Currently, more than half of the population is closed due to COVID-19 outbreaks and just over 30% are fully vaccinated, although forecasts say the country could reach 80% by the end of the year as that more doses of imported vaccines arrive.
Pending government decisions, Qantas said he hoped flights would resume in countries with high vaccination rates such as Singapore, Japan, the United States, Britain and, hopefully, New Zealand from mid-December.
Flights to places with lower vaccination rates, such as Indonesia, the Philippines, Thailand and South Africa, will resume from April 2022, he added.
“One of the biggest unknowns is the quarantine requirements for fully vaccinated travelers entering Australia,” said Alan Joyce, CEO of Qantas. “If they spend 14 days in a hotel, demand levels will be very low. A shorter period with additional testing and the option to isolate yourself at home will see many more people traveling.”
The airline expects international capacity to reach 30% to 40% of pre-COVID levels in the third quarter and 50% to 70% in the fourth quarter.
It will not review an order for up to 12 Airbus SE A350 aircraft capable of making direct flights from Sydney to London until the borders are reopened, Joyce told analysts, adding that the earliest flights could start would be in 2024. or 2025.
The company will also withdraw two A380s and has delayed the delivery of three Boeing (NYSE 🙂 Co 787-9 and two A321neos per year.
Qantas reported pre-interest earnings, taxes, depreciation and amortization (EBITDA) of A $ 410 million over the twelve months ended June 30, in line with the average figure expected by 11 analysts surveyed by Refinitiv.
“Overall, with vaccination rates continuing to rise, the outlook beyond exercise 22 remains positive for Qantas, which remains a key COVID recovery stock,” Jefferies analyst told clients (NYSE 🙂 Anthony Moulder.

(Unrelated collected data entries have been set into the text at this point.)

Lemma exec_alu_shift_shifted op rd a b s :
  in_u32 a ->
  let sh := b .& 0xFF in
  exec_alu_shift op rd a b s =
  (if op =? 0x2 then shifted rd a SRType_LSL sh s
   else if op =? 0x3 then shifted rd a SRType_LSR sh s
   else if op =? 0x4 then shifted rd a SRType_ASR sh s
   else shifted rd a SRType_ROR sh s).
Proof.
  intros Ha sh. pose proof (land_range b 0xFF) as Hsh. fold sh in Hsh.
  rewrite <-!store_shifted by lia || done. unfold exec_alu_shift, store_shift, code_shift.
  fold sh. unfold WORD_BITS, MSB_POS. clearbody sh.
  destruct (Z.eqb_spec sh 0) as [->|Hne].
  { rewrite Z.shiftl_0_r, Z.shiftr_0_r, asr32_0, u32_small by done.
    by destruct (op =? 2), (op =? 3), (op =? 4). }
  destruct (op =? 2); [run_shift|]. destruct (op =? 3); [run_shift|].
  destruct (op =? 4); run_shift.
Qed.

Lemma exec_shift_imm_shifted instr s :
  machine_wf s -> (instr .>> 11) .& 0x3 <> 3 ->
  let op := (instr .>> 11) .& 0x3 in
  let imm5 := (instr .>> 6) .& 0x1F in
  let rd := instr .& 0x7 in
  let val := reg (cpu s) ((instr .>> 3) .& 0x7) in
  let amount := if imm5 =? 0 then 32 else imm5 in
  exec_shift_imm instr s =
  (if op =? 0 then shifted rd val SRType_LSL imm5 s
   else if op =? 1 then shifted rd val SRType_LSR amount s
   else shifted rd val SRType_ASR amount s).
Proof.
  intros [Hc _] Hop op imm5 rd val amount.
  pose proof (land_range (instr .>> 6) 0x1F) as Hi. fold imm5 in Hi.
  pose proof (land_range (instr .>> 11) 3) as Ho. fold op in Hop, Ho.
  assert (in_u32 val) as Hv by by apply reg_range.
  assert (0 <= amount) by (unfold amount; destruct (imm5 =? 0); lia).
  rewrite <-!store_shifted by lia || done. unfold exec_shift_imm, store_shift, code_shift.
  rewrite bind_get_reg. unfold amount, WORD_BITS, MSB_POS. fold op imm5 rd val.
  clearbody op imm5 rd val.
  destruct (Z.eqb_spec op 0); [run_shift|]. destruct (Z.eqb_spec op 1); [run_shift|].
  destruct (Z.eqb_spec op 2); [run_shift|lia].
Qed.

End ShiftGroups.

The legal loss of A $ 1.73 billion, including impairments and restructuring costs, was better than last year’s $ 1.96 billion.
The airline reported $ 3.8 billion in liquidity on June 30, with a $ 200 million drop from April 30.
The domestic market had performed strongly in the fourth quarter, when state borders, often closed at times of small outbreaks of COVID-19, had been largely open.
But the country’s most populous city, Sydney, has been closed since late June and the airline said this month that it was temporarily idling some 2,500 unpaid employees for at least two months as it reduced its capacity due to of the lowest demand.
Qantas said recent outbreaks and the suspension of a travel bubble with New Zealand were expected to reduce the company’s underlying EBITDA by around US $ 1.4 billion during the first half.
Domestic capacity is expected to increase to 53% of pre-COVID levels in the second quarter and then to around 110% of pre-COVID levels in the second half.